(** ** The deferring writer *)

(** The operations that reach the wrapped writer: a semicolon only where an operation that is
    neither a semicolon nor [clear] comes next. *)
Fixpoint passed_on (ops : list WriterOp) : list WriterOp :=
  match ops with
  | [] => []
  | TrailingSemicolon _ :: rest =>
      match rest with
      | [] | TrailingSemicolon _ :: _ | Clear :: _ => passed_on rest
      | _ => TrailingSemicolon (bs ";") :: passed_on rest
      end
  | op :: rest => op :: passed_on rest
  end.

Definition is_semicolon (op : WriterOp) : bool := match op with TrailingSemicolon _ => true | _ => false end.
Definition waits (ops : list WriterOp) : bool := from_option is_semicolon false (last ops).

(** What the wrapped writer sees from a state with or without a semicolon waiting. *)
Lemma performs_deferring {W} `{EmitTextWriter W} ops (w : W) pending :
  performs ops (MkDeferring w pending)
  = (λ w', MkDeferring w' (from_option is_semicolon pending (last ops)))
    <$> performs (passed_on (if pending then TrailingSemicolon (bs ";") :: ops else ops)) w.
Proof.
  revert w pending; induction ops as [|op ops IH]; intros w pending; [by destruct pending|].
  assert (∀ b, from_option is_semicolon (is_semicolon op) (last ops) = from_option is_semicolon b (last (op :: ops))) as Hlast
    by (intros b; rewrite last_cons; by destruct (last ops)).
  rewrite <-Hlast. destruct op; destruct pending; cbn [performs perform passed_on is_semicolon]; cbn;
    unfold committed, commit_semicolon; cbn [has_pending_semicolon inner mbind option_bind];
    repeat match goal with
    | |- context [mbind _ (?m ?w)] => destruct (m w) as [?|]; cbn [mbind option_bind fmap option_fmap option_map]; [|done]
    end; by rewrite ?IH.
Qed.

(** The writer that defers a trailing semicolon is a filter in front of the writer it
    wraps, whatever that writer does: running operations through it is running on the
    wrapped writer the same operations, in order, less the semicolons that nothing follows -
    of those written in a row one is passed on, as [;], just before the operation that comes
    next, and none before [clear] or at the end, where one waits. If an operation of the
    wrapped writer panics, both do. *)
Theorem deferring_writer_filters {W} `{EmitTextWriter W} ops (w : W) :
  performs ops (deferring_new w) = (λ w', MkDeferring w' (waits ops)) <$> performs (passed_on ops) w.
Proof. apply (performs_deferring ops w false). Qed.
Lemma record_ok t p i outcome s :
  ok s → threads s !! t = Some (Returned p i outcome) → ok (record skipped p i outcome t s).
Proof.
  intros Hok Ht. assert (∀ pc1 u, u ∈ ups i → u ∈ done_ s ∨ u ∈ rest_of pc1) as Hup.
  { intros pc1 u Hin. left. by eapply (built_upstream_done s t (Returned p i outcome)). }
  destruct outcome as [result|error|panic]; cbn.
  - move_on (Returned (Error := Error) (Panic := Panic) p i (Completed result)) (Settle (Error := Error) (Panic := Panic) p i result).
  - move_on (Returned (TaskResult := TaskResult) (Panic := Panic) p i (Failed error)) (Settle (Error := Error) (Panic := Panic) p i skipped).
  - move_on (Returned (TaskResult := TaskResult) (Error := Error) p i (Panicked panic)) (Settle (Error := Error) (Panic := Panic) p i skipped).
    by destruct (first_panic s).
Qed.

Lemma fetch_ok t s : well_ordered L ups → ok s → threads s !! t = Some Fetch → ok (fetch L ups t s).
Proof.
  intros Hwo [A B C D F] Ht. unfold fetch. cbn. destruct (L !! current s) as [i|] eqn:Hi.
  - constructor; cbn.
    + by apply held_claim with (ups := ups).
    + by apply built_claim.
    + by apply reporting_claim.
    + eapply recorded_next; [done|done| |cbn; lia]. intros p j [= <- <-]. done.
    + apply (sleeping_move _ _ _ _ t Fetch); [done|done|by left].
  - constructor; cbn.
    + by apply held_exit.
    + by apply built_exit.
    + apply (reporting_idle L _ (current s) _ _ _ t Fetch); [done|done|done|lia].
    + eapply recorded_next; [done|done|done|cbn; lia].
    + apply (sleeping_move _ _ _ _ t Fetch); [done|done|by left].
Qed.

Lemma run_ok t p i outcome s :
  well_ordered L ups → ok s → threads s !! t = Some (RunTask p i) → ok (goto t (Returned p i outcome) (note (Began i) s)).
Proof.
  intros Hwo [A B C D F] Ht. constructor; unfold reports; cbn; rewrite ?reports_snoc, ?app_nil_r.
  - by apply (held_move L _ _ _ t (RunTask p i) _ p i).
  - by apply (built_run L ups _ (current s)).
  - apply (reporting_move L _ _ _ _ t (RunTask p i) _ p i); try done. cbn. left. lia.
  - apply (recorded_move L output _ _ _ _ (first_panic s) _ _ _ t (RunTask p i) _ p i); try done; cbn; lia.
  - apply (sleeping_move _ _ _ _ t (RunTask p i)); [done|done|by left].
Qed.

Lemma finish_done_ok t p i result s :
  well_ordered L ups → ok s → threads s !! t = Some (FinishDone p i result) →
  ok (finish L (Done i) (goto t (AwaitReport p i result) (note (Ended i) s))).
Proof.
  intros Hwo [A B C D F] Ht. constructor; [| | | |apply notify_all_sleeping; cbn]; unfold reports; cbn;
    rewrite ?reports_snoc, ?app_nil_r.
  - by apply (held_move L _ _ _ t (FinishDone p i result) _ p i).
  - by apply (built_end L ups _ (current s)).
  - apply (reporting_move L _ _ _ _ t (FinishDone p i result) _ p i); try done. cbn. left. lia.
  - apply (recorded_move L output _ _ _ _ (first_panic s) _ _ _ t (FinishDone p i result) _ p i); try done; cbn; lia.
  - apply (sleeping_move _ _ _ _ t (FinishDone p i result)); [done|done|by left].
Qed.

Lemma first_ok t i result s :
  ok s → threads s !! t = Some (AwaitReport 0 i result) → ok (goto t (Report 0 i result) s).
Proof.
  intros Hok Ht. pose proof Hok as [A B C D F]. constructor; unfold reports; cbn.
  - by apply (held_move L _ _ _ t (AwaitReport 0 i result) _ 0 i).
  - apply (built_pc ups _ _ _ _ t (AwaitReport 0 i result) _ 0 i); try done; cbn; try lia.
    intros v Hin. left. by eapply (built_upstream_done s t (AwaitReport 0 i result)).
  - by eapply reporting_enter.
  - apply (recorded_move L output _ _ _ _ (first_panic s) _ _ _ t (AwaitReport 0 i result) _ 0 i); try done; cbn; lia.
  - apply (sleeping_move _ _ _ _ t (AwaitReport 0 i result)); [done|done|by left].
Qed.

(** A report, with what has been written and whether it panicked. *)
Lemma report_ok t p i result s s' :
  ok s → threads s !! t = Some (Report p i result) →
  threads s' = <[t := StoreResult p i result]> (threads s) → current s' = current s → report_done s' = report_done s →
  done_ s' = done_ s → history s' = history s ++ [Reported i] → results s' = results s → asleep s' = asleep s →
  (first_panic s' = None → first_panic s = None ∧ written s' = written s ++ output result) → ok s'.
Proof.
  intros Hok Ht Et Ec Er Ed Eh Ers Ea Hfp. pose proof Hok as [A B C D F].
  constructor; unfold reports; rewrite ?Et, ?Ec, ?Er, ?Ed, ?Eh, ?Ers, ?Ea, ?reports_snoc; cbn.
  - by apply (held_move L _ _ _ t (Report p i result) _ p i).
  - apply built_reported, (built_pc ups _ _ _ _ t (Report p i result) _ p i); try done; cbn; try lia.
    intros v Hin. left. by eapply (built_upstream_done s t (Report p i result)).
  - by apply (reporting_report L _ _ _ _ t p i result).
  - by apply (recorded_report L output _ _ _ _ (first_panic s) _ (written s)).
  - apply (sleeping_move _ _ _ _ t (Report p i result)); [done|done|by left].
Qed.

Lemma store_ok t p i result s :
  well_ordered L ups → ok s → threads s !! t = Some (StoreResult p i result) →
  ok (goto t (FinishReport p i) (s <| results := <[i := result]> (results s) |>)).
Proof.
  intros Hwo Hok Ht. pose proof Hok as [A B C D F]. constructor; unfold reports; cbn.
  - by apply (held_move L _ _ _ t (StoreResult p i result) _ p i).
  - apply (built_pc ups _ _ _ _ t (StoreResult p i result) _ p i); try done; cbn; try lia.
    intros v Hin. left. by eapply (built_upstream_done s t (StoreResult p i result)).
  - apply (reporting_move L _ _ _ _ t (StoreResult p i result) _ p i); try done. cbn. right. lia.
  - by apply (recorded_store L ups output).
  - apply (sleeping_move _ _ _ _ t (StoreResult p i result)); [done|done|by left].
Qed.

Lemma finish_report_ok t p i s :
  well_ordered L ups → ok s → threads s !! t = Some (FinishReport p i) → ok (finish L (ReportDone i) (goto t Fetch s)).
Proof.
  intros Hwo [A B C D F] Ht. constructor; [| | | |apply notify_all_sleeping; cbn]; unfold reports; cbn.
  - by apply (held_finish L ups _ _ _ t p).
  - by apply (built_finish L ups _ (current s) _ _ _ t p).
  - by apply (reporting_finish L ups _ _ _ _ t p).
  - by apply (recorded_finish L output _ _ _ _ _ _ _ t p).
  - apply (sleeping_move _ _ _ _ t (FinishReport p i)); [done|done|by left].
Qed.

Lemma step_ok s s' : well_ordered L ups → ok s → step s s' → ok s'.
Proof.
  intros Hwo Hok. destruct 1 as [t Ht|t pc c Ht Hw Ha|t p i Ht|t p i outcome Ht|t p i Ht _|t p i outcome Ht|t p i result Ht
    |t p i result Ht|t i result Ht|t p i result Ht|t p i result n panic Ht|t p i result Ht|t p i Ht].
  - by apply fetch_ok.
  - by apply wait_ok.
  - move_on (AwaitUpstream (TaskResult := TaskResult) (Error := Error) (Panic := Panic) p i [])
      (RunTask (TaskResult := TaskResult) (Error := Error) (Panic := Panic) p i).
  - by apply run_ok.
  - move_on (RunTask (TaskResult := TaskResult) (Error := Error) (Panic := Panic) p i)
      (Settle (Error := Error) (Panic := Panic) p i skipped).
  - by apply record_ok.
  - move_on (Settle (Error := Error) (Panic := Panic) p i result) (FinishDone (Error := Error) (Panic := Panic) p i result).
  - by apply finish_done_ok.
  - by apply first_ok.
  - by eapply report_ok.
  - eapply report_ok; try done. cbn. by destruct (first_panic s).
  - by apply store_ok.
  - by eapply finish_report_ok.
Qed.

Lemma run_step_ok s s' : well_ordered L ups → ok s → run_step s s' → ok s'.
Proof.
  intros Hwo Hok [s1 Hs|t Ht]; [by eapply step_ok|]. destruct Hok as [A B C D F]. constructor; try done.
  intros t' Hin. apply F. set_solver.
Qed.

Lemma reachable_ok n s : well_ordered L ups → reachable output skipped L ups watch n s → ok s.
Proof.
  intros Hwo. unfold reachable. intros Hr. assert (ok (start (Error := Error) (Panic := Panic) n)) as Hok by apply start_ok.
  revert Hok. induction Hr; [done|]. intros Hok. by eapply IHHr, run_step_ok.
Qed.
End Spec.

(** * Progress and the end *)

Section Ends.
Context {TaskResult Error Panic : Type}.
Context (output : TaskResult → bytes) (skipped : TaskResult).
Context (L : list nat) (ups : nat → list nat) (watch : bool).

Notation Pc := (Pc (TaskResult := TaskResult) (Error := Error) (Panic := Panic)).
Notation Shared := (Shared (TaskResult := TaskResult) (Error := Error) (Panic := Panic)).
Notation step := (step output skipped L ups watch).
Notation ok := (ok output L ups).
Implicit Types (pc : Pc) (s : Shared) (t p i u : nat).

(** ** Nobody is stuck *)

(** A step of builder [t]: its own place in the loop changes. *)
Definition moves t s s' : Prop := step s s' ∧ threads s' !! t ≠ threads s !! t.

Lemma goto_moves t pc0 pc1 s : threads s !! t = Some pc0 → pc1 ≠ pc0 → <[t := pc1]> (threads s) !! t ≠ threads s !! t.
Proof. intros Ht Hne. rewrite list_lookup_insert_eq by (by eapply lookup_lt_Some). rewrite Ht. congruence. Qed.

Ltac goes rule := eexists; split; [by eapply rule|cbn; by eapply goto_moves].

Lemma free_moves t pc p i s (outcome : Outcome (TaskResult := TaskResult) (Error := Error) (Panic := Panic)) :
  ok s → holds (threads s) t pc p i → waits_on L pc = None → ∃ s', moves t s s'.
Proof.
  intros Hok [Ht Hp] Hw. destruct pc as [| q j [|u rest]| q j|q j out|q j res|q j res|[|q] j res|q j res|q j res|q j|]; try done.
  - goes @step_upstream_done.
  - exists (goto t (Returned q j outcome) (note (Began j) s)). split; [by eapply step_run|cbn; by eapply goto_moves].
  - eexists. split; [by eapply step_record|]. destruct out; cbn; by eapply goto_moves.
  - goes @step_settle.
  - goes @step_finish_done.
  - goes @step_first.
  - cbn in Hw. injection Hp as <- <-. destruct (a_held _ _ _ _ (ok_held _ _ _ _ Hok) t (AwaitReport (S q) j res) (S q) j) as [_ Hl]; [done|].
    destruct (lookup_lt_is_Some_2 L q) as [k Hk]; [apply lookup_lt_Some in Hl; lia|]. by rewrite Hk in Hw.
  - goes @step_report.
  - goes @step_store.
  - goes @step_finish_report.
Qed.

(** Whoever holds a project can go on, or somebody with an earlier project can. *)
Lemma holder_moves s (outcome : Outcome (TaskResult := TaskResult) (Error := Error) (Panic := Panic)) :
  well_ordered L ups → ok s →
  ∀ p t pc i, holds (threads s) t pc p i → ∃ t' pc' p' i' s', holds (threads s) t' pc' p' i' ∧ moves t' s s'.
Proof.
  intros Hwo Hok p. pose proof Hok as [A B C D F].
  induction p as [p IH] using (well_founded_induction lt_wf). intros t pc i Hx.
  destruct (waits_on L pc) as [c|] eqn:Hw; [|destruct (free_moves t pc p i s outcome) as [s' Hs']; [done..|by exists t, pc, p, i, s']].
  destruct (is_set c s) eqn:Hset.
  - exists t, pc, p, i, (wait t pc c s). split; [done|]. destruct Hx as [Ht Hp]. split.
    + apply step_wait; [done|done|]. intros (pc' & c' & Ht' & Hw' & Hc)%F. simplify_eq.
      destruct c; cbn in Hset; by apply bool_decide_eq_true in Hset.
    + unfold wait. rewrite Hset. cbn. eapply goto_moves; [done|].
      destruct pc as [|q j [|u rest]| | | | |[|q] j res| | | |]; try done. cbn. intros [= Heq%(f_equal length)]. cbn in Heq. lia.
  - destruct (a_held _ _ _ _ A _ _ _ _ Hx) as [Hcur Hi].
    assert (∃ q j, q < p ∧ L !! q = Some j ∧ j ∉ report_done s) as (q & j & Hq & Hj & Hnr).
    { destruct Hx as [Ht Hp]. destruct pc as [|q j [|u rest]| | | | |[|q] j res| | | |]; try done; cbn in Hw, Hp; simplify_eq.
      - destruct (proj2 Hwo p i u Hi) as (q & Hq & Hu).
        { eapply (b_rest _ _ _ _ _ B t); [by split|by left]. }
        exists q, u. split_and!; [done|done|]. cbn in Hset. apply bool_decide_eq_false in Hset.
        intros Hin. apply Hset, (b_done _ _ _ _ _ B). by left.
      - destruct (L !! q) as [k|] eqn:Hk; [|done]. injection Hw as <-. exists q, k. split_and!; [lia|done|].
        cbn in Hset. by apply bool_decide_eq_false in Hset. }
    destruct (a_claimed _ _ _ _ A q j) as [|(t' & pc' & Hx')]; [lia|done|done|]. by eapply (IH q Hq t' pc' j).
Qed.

#####

What to do: The answer must consist solely of the lines from the first line of the data to the line holding "Definition is_semicolon (op", each given again exactly.

Answer to this exercise:
(** ** The deferring writer *)

(** The operations that reach the wrapped writer: a semicolon only where an operation that is
    neither a semicolon nor [clear] comes next. *)
Fixpoint passed_on (ops : list WriterOp) : list WriterOp :=
  match ops with
  | [] => []
  | TrailingSemicolon _ :: rest =>
      match rest with
      | [] | TrailingSemicolon _ :: _ | Clear :: _ => passed_on rest
      | _ => TrailingSemicolon (bs ";") :: passed_on rest
      end
  | op :: rest => op :: passed_on rest
  end.

Definition is_semicolon (op : WriterOp) : bool := match op with TrailingSemicolon _ => true | _ => false end.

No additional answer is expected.